A olhos vistos, o fluxo de veículos tem retomado rapidamente seu padrão pré-pandemia nas grandes cidades do Estado. Ficaram para trás – por ora e, espera-se, em definitivo – os dias de pouco movimento nas ruas. Foram motivados não por novas engenharias de trânsito ou tecnologias coletivas arrojadas, tampouco por alguma consciência ambiental, mas por força de uma crise sanitária inesperada. As ruas vazias do primeiro semestres assim estavam pela necessidade de se evitar um novo risco que passou a povoá-las, não a crônica violência urbana, mas o invisível inimigo viral, causador da Covid-19.
Veículos de propulsão humana ou automotores dividem espaço nas vias públicas, no ir e vir da população, deslocando-se para o trabalho ou para atividades sociais. De novo, a cena traz máscaras e, em alguns casos, tentativas de distanciamento, medidas sanitárias difundidas e recomendadas por especialistas como forma de se evitar o contágio pelo novo coronavírus. Contudo, lamentavelmente, persistem velhos hábitos, responsáveis por tornar o trânsito brasileiro um dos mais violentos do mundo.
A imprudência e o desrespeito à lei põem em risco tanto aqueles que cometem manobras perigosas, quando quem divide com eles o espaço das ruas: motoristas, motociclistas, ciclistas, pedestres. As vias têm regras para sua utilização, mas não é difícil, por exemplo, ver veículos motorizados trafegando pelas ciclofaixas e ciclovias, em Fortaleza. Tampouco quem prefere avançar pela contramão a contornar mais um quarteirão. Mudanças repentinas de direção, de carros, ônibus e motocicletas podem contar com a proteção exclusiva do acaso que, em alguns casos, evita uma colisão por segundos ou centímetros de diferença. Sabe-se, contudo, que a sorte não é um equipamento de segurança. As estatísticas mostram o esperado: a imprudência é traduzido em números, sob rubricas dramáticas, como a que contabiliza os mortos nas estradas e vias das nossas cidades.

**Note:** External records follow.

(** One item with an integer count adds that count to its pair and leaves
    every other pair alone. *)
Lemma add_count_num T (sp : partial) X c :
  exists sp', add_count T sp (X, JNum c) = Ok sp' /\
    grows sp sp'
      (fun T' X' => if String.eqb T T' then if String.eqb X X' then c else 0%Z else 0%Z)
      (fun T' => String.eqb T T')
      (fun T' X' => String.eqb T T' && String.eqb X X').
Proof.
  unfold add_count; simpl. eexists; split; [reflexivity|].
  repeat split.
  - intros T' X'.
    destruct (String.eqb_spec T T') as [->|NT].
    + rewrite count_set_eq.
      destruct (String.eqb_spec X X') as [->|NX].
      * rewrite !DictFacts.get_default_set_eq. reflexivity.
      * rewrite !DictFacts.get_default_set_ne by assumption.
        unfold count. lia.
    + rewrite count_set_ne by assumption. lia.
  - intros T'. apply DictFacts.mem_set.
  - intros T' X'.
    destruct (String.eqb_spec T T') as [->|NT]; simpl.
    + rewrite has_pair_set_eq, !DictFacts.mem_set.
      unfold has_pair. now destruct (String.eqb X X').
    + now rewrite has_pair_set_ne.
Qed.

Lemma grows_trans sp sp1 sp2 dc dt dx dc' dt' dx' :
  grows sp sp1 dc dt dx -> grows sp1 sp2 dc' dt' dx' ->
  grows sp sp2 (fun T X => (dc T X + dc' T X)%Z) (fun T => dt T || dt' T)
    (fun T X => dx T X || dx' T X).
Proof.
  intros (C1 & T1 & X1) (C2 & T2 & X2). repeat split.
  - intros. rewrite C2, C1. lia.
  - intros. rewrite T2, T1. now destruct (dt T), (dt' T).
  - intros. rewrite X2, X1. now destruct (dx T X), (dx' T X).
Qed.

Lemma grows_ext sp sp' dc dt dx dc' dt' dx' :
  grows sp sp' dc dt dx ->
  (forall T X, dc T X = dc' T X) ->
  (forall T, dt T || Dict.mem sp T = dt' T || Dict.mem sp T) ->
  (forall T X, dx T X = dx' T X) ->
  grows sp sp' dc' dt' dx'.
Proof.
  intros (C & Ty & P) E1 E2 E3. repeat split; intros.
  - now rewrite C, E1.
  - now rewrite Ty, E2.
  - now rewrite P, E3.
Qed.

Lemma fold_add_count T (cc : Dict.t Z) : forall sp : partial,
  Dict.mem sp T = true ->
  exists sp', fold_result (add_count T) (map (fun kv => (fst kv, JNum (snd kv))) cc) sp = Ok sp' /\
    grows sp sp'
      (fun T' X' => if String.eqb T T' then total cc X' else 0%Z)
      (fun _ => false)
      (fun T' X' => String.eqb T T' && any cc X').
Proof.
  induction cc as [|[k v] cc IH]; intros sp Hm;
    cbn [map fold_result fst snd total any existsb].
  - exists sp; split; [reflexivity|]. repeat split.
    + intros T' X'. destruct (String.eqb T T'); lia.
    + intros T' X'. now rewrite andb_false_r.
  - destruct (add_count_num T sp k v) as (sp1 & E1 & G1).
    rewrite E1; cbn [rbind].
    assert (Hm1 : Dict.mem sp1 T = true).
    { destruct G1 as (_ & Ty & _). rewrite Ty, Hm. apply orb_true_r. }
    destruct (IH sp1 Hm1) as (sp2 & E2 & G2).
    exists sp2; split; [assumption|].
    eapply grows_ext; [exact (grows_trans G1 G2) | | |]; cbv beta.
    + intros T' X'. destruct (String.eqb T T'); [|reflexivity].
      destruct (String.eqb k X'); lia.
    + intros T'. destruct (String.eqb_spec T T') as [<-|N]; [|reflexivity].
      now rewrite Hm.
    + intros T' X'. fold (any cc X').
      now destruct (String.eqb T T'), (String.eqb k X').
Qed.

Lemma add_type_counts (sp : partial) T (cc : Dict.t Z) :
  exists sp', add_type sp (T, dump_counts cc) = Ok sp' /\
    grows sp sp'
      (fun T' X' => if String.eqb T T' then total cc X' else 0%Z)
      (fun T' => String.eqb T T')
      (fun T' X' => String.eqb T T' && any cc X').
Proof.
  unfold add_type, dump_counts; cbn [fst snd items rbind].
  pose proof (register_type sp T) as G0.
  assert (Hm : Dict.mem (Dict.set sp T (Dict.get_default sp T [])) T = true).
  { rewrite DictFacts.mem_set, String.eqb_refl. reflexivity. }
  destruct (fold_add_count T cc _ Hm) as (sp' & E & G).
  exists sp'; split; [assumption|].
  eapply grows_ext; [exact (grows_trans G0 G) | | |]; cbv beta.
  - intros; lia.
  - intros T'. now rewrite orb_false_r.
  - reflexivity.
Qed.

Lemma fold_add_type (p : partial) : forall sp : partial,
  exists sp',
    fold_result add_type (map (fun tc => (fst tc, dump_counts (snd tc))) p) sp = Ok sp' /\
    grows sp sp' (total2 p) (anyT p) (any2 p).
Proof.
  induction p as [|[k cc] p IH]; intros sp;
    cbn [map fold_result fst snd total2 any2 anyT existsb].
  - exists sp; split; [reflexivity|]. repeat split; intros; lia.
  - destruct (add_type_counts sp k cc) as (sp1 & E1 & G1).
    rewrite E1; cbn [rbind].
    destruct (IH sp1) as (sp2 & E2 & G2).
    exists sp2; split; [assumption|].
    eapply grows_ext; [exact (grows_trans G1 G2) | | |]; reflexivity.
Qed.

Lemma add_file_counts (sp : partial) key (p : partial) :
  exists sp', add_file sp (key, dump_partial p) = Ok sp' /\
    grows sp sp' (total2 p) (anyT p) (any2 p).
Proof. unfold add_file, dump_partial; simpl. apply fold_add_type. Qed.

Lemma fold_add_file (files : list (string * partial)) : forall sp : partial,
  exists sp', fold_result add_file (meta_data_of files) sp = Ok sp' /\
    grows sp sp'
      (fun T X => sumZ (map (fun kp => total2 (snd kp) T X) files))
      (fun T => existsb (fun kp => anyT (snd kp) T) files)
      (fun T X => existsb (fun kp => any2 (snd kp) T X) files).
Proof.
  unfold meta_data_of.
  induction files as [|[key p] files IH]; intros sp;
    cbn [map fold_result fst snd sumZ fold_right existsb].
  - exists sp; split; [reflexivity|]. repeat split; intros; lia.
  - destruct (add_file_counts sp key p) as (sp1 & E1 & G1).
    rewrite E1; cbn [rbind].
    destruct (IH sp1) as (sp2 & E2 & G2).
    exists sp2; split; [assumption|].
    eapply grows_ext; [exact (grows_trans G1 G2) | | |]; reflexivity.
Qed.

Lemma total_wf (cc : Dict.t Z) X : Dict.wf cc -> total cc X = Dict.get_default cc X 0%Z.
Proof.
  unfold Dict.wf, Dict.keys, Dict.get_default.
  induction cc as [|[k v] cc IH]; simpl; intros W; [reflexivity|].
  inversion W as [|? ? N W']; subst.
  destruct (String.eqb_spec k X) as [->|NE].
  - assert (Z0 : total cc X = 0%Z).
    { rewrite (IH W').
      apply DictFacts.get_none_notin in N. unfold Dict.keys in N. now rewrite N. }
    lia.
  - rewrite (IH W'). lia.
Qed.

Lemma total2_wf (p : partial) T X : partial_wf p -> total2 p T X = count p T X.
Proof.
  unfold partial_wf, Dict.wf, Dict.keys, count, Dict.get_default.
  induction p as [|[k cc] p IH]; simpl; intros [W F]; [reflexivity|].
  inversion W as [|? ? N W']; subst.
  inversion F as [|? ? Wcc F']; subst. simpl in Wcc.
  destruct (String.eqb_spec k T) as [->|NE].
  - assert (Z0 : total2 p T X = 0%Z).
    { rewrite (IH (conj W' F')).
      apply DictFacts.get_none_notin in N. unfold Dict.keys in N. now rewrite N. }
    rewrite Z0, (total_wf X Wcc). unfold Dict.get_default. lia.
  - rewrite (IH (conj W' F')). lia.
Qed.

Lemma any2_wf (p : partial) T X : partial_wf p -> any2 p T X = has_pair p T X.
Proof.
  unfold partial_wf, Dict.wf, Dict.keys, has_pair, Dict.get_default.
  induction p as [|[k cc] p IH]; simpl; intros [W F]; [reflexivity|].
  inversion W as [|? ? N W']; subst.
  inversion F as [|? ? Wcc F']; subst.
  destruct (String.eqb_spec k T) as [->|NE]; simpl.
  - assert (Z0 : any2 p T X = false).
    { rewrite (IH (conj W' F')).
      apply DictFacts.get_none_notin in N. unfold Dict.keys in N. now rewrite N. }
    fold (any2 p T X). rewrite Z0, orb_false_r.
    symmetry. apply DictFacts.mem_existsb.
  - apply (IH (conj W' F')).
Qed.

Lemma sumZ_perm (l l' : list Z) : Permutation l l' -> sumZ l = sumZ l'.
Proof. induction 1; simpl; lia. Qed.

Lemma existsb_perm {A} (f : A -> bool) (l l' : list A) :
  Permutation l l' -> existsb f l = existsb f l'.
Proof.
  induction 1; simpl; try congruence.
  now destruct (f x), (f y).
Qed.

Lemma existsb_ext_wf (f g : partial -> bool) (files : list (string * partial)) :
  (forall p, partial_wf p -> f p = g p) ->
  Forall (fun kp => partial_wf (snd kp)) files ->
  existsb (fun kp => f (snd kp)) files = existsb (fun kp => g (snd kp)) files.
Proof.
  intros E. induction 1 as [|[key p] files W _ IH]; simpl; [reflexivity|].
  now rewrite IH, (E p W).
Qed.

Lemma map_ext_wf {B} (f g : partial -> B) (files : list (string * partial)) :
  (forall p, partial_wf p -> f p = g p) ->
  Forall (fun kp => partial_wf (snd kp)) files ->
  map (fun kp => f (snd kp)) files = map (fun kp => g (snd kp)) files.
Proof.
  intros E. induction 1 as [|[key p] files W _ IH]; simpl; [reflexivity|].
  now rewrite IH, (E p W).
Qed.

(** The aggregate of well-formed partials, from the empty aggregate. *)
Lemma sum_meta_data_wf (files : list (string * partial)) :
  Forall (fun kp => partial_wf (snd kp)) files ->
  exists agg, sum_meta_data (meta_data_of files) = Ok agg /\
    (forall T X, count agg T X = sumZ (map (fun kp => count (snd kp) T X) files)) /\
    (forall T, Dict.mem agg T = existsb (fun kp => Dict.mem (snd kp) T) files) /\
    (forall T X, has_pair agg T X = existsb (fun kp => has_pair (snd kp) T X) files).
Proof.
  intros W. unfold sum_meta_data.
  destruct (fold_add_file files []) as (agg & E & C & Ty & P).
  exists agg; split; [assumption|]. repeat split.
  - intros T X. rewrite C.
    rewrite (map_ext_wf (fun p => total2 p T X) (fun p => count p T X)); [reflexivity| |assumption].
    intros p Wp. now apply total2_wf.
  - intros T. rewrite Ty, orb_false_r.
    apply (existsb_ext_wf (fun p => anyT p T) (fun p => Dict.mem p T)); [|assumption].
    intros p _. symmetry. apply DictFacts.mem_existsb.
  - intros T X. rewrite P, orb_false_r.
    apply (existsb_ext_wf (fun p => any2 p T X) (fun p => has_pair p T X)); [|assumption].
    intros p Wp. now apply any2_wf.
Qed.
(** C9, as stated, fails: a resubmission from the error status lands on
    success.  After the session [Sample.retry] the status is "error" with a
    request in flight, and when that request completes the status is
    "success". *)
Lemma error_to_success_run :
  option_map statusOf (run (mount false) Sample.retry) = Some error
  /\ option_map statusOf
       (run (mount false) (Sample.retry ++ [Settle (Fulfilled tt)]))
     = Some success.
Proof. split; reflexivity. Qed.

(** C9, amended. In every step of a run of the edit, submit, settle and
    open/close operations the status changes only in these ways, from
    whatever status it had: to "success" when a request in flight completes
    without error; to "error" when a submitted form that passed the schema
    asks for more than the available seats, or when a request in flight is
    rejected; to "idle" when [open] goes from false to true. *)
Theorem status_changes_only_by :
  forall (c : Config) (op : Op) (c' : Config),
    step c op = Some c' ->
    statusOf c' <> statusOf c ->
    (statusOf c' = success
     /\ (0 < c_inflight c)%nat /\ exists a, op = Settle (Fulfilled a))
    \/ (statusOf c' = error
        /\ ((exists ev, op = Submit (Some ev)
                        /\ valid (values (c_state c)) = true
                        /\ gtZ (quantity (values (c_state c))) (availableSeats ev)
                           = true)
            \/ ((0 < c_inflight c)%nat /\ exists e, op = Settle (RejectedWith e))))
    \/ (statusOf c' = idle /\ c_open c = false /\ op = SetOpen true).
Proof.
  intros c op c' Hstep Hchg. unfold statusOf in *.
  destruct op as [o | d | event | o]; simpl in Hstep.
  - injection Hstep as <-. cbn [c_state] in *.
    destruct (rerender_cases (c_open c) o (c_state c)) as [[E _] | (E & Hp & Ho)].
    + rewrite E in Hchg. contradiction.
    + right. right. rewrite E. subst o. auto.
  - injection Hstep as <-. cbn [c_state] in Hchg. simpl in Hchg. contradiction.
  - destruct (handleSubmit_begin_cases event (c_state c))
      as [(s' & E & Hs & _) | [(ev & -> & V & G & s' & E & Hs & _) | (s' & r & E & Hs & _)]];
      rewrite E in Hstep; injection Hstep as <-; cbn [c_state] in *.
    + congruence.
    + right. left. split; [exact Hs|]. left. exists ev. auto.
    + congruence.
  - destruct (c_inflight c) as [|n] eqn:En; [discriminate|].
    destruct o as [a | e]; simpl in Hstep; injection Hstep as <-; cbn [c_state] in *.
    + left. split; [reflexivity|]. split; [lia|]. now exists a.
    + right. left. split; [reflexivity|]. right. split; [lia|]. now exists e.
Qed.

Lemma status_changes_only_by_witness :
  let c := {| c_open := true;
              c_state := setValues (Sample.form (Num 151)) initial;
              c_inflight := 0; c_trace := [] |} in
  let c' := {| c_open := true;
               c_state :=
                 setErrorMessage "Only 150 seats available. Please reduce quantity."
                   (setBookingStatus error
                      (setValues (Sample.form (Num 151)) initial));
               c_inflight := 0; c_trace := [] |} in
  step c (Submit (Some Sample.summit)) = Some c'
  /\ statusOf c' <> statusOf c
  /\ statusOf c' = error
  /\ gtZ (quantity (values (c_state c))) (availableSeats Sample.summit) = true.
Proof.
  cbv zeta.
  assert (Hchg : error <> idle) by discriminate.
  split; [reflexivity|]. split; [exact Hchg|].
  destruct (status_changes_only_by
              {| c_open := true;
                 c_state := setValues (Sample.form (Num 151)) initial;
                 c_inflight := 0; c_trace := [] |}
              (Submit (Some Sample.summit))
              {| c_open := true;
                 c_state :=
                   setErrorMessage "Only 150 seats available. Please reduce quantity."
                     (setBookingStatus error
                        (setValues (Sample.form (Num 151)) initial));
                 c_inflight := 0; c_trace := [] |}
              eq_refl Hchg)
    as [(H & _) | [(H & _) | (H & _)]].
  - discriminate H.
  - split; [exact H | reflexivity].
  - discriminate H.
Defined.


Lemma step_keeps_error_message (c : Config) (op : Op) (c' : Config) :
  step c op = Some c' ->
  ErrorHasMessage (c_state c) ->
  ErrorHasMessage (c_state c').
Proof.
  intros Hstep Inv. unfold ErrorHasMessage in *.
  destruct op as [o | d | event | o]; simpl in Hstep.
  - injection Hstep as <-. cbn [c_state].
    destruct (rerender_cases (c_open c) o (c_state c)) as [[E _] | (E & _)];
      rewrite E; [exact Inv | discriminate].
  - injection Hstep as <-. exact Inv.
  - destruct (handleSubmit_begin_cases event (c_state c))
      as [(s' & E & Hs & Hm) | [(ev & _ & _ & _ & s' & E & _ & Hm) | (s' & r & E & Hs & Hm)]];
      rewrite E in Hstep; injection Hstep as <-; cbn [c_state].
    + rewrite Hs, Hm. exact Inv.
    + intros _. rewrite Hm. apply seatMessage_nonempty.
    + rewrite Hs, Hm. exact Inv.
  - destruct (c_inflight c) as [|n]; [discriminate|].
    destruct o as [a | e]; simpl in Hstep; injection Hstep as <-; cbn [c_state].
    + discriminate.
    + intros _. simpl. apply strOr_nonempty. discriminate.
Qed.

Lemma open_transition_clears (c c' : Config) :
  step c (SetOpen true) = Some c' ->
  c_open c = false ->
  statusOf c' = idle /\ errorMessage (c_state c') = "".
Proof.
  intros Hstep Hc. simpl in Hstep. injection Hstep as <-.
  rewrite Hc. now split.
Qed.

(** C10. Every operation of the dialog preserves the invariant that a status
    "error" comes with a non-empty message: the open transition leaves the
    status "idle", the seat guard stores its own message, a completed
    request leaves the status "success", and a rejected request stores the
    caught message or, when that is missing or empty, the fallback; and
    right after [open] goes from false to true, the status is "idle" and the
    message is the empty string. *)
Theorem error_message_invariant :
  forall (c : Config) (op : Op) (c' : Config),
    step c op = Some c' ->
    ErrorHasMessage (c_state c) ->
    ErrorHasMessage (c_state c')
    /\ (op = SetOpen true -> c_open c = false ->
        statusOf c' = idle /\ errorMessage (c_state c') = "").
Proof.
  intros c op c' Hstep Inv. split.
  - exact (step_keeps_error_message c op c' Hstep Inv).
  - intros -> Hc. exact (open_transition_clears c c' Hstep Hc).
Qed.

Lemma error_message_invariant_witness :
  let c := {| c_open := true; c_state := initial;
              c_inflight := 1; c_trace := [] |} in
  let c' := {| c_open := true;
               c_state := setErrorMessage fallbackMessage
                            (setBookingStatus error initial);
               c_inflight := 0; c_trace := [] |} in
  step c (Settle (RejectedWith (Some {| message := Some "" |}))) = Some c'
  /\ ErrorHasMessage (c_state c)
  /\ ErrorHasMessage (c_state c').
Proof.
  cbv zeta.
  assert (H0 : ErrorHasMessage initial) by (intros H; discriminate H).
  split; [reflexivity|]. split; [exact H0|].
  exact (proj1 (error_message_invariant
                  {| c_open := true; c_state := initial;
                     c_inflight := 1; c_trace := [] |}
                  (Settle (RejectedWith (Some {| message := Some "" |})))
                  {| c_open := true;
                     c_state := setErrorMessage fallbackMessage
                                  (setBookingStatus error initial);
                     c_inflight := 0; c_trace := [] |}
                  eq_refl H0)).
Defined.


(** ** The listing page *)

Import Listing.

Lemma mapFrom_cards {K : Type} (key : Event -> K) (delay : nat -> Q)
      (mk : K -> Q -> Event -> Cell)
      (Hmk : forall k q e, cell_card (mk k q e) = e)
      (xs : list Event) :
  forall i, map cell_card (mapFrom (fun e n => mk (key e) (delay n) e) i xs) = xs.
Proof.
  induction xs as [|x xs IH]; intros i; simpl; [reflexivity|].
  now rewrite Hmk, IH.
Qed.

Lemma grid_cards (f : Filters) : map cell_card (p_grid (Events f)) = allEvents.
Proof.
  unfold Events, mapi. cbn [p_grid].
  exact (mapFrom_cards id (fun n => inject_Z (Z.of_nat n) * (1 # 10))%Q
           (fun k q e => {| cell_key := k; cell_delay := q; cell_card := e |})
           (fun _ _ _ => eq_refl) allEvents 0%nat).
Qed.

(** C8. For any two states of the filter controls the page renders the same
    grid, and that grid holds the full list [allEvents], in order; the
    counter above it shows the length of the full list.  Only the three
    controls themselves show the filter state. *)
Theorem grid_ignores_filters :
  forall (f1 f2 : Filters),
    p_grid (Events f1) = p_grid (Events f2)
    /\ p_grid (Events f1) = p_grid (Events initialFilters)
    /\ map cell_card (p_grid (Events f1)) = allEvents
    /\ p_showing (Events f1) = List.length allEvents
    /\ p_showing (Events f1) = p_showing (Events f2)
    /\ (p_search (Events f1), p_location (Events f1), p_date (Events f1))
       = (searchTerm f1, locationFilter f1, dateFilter f1).
Proof.
  intros f1 f2. split; [reflexivity|]. split; [reflexivity|].
  split; [apply grid_cards|].
  repeat split.
Qed.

O País ocupa o quinto lugar no ranking dos países com maiores índices de morte no trânsito, de acordo com o levantamento global da Organização Mundial da Saúde. O Brasil fica atrás apenas da Índia, China, EUA e Rússia. No mais recente Relatório da Situação Global da OMS, há registros de 39 mil mortes por ano no trânsito brasileiro. O Ministério da Saúde registra uma incidência similar de acidentes do gênero – 37 mil casos. O maior percentual envolve condutores de motos e veículos motorizados de três rodas: 31% das mortes no trânsito no País atingem estes mesmos condutores. Vale apontar a condição particular deste ano, quando intensificaram-se serviços rápidos de entrega com veículos do gênero.
O Observatório Nacional de Segurança Viária (ONSV) indica que os acidentes de trânsito são responsáveis por deixar 400 mil pessoas com algum tipo de sequela no Brasil. Cerca de 60% dos leitos hospitalares do Sistema Único de Saúde (SUS) são ocupados por acidentados, ao custo anual de R$ 52 bilhões.
Os números de 2020, um ano parcialmente interrompido, decerto serão diferentes. Contudo, há de se tentar, neste processo de retomada, mudar velhos hábitos, signos do atraso e da irresponsabilidade que, para o bem comum, deveriam ter ficado restritos ao passado.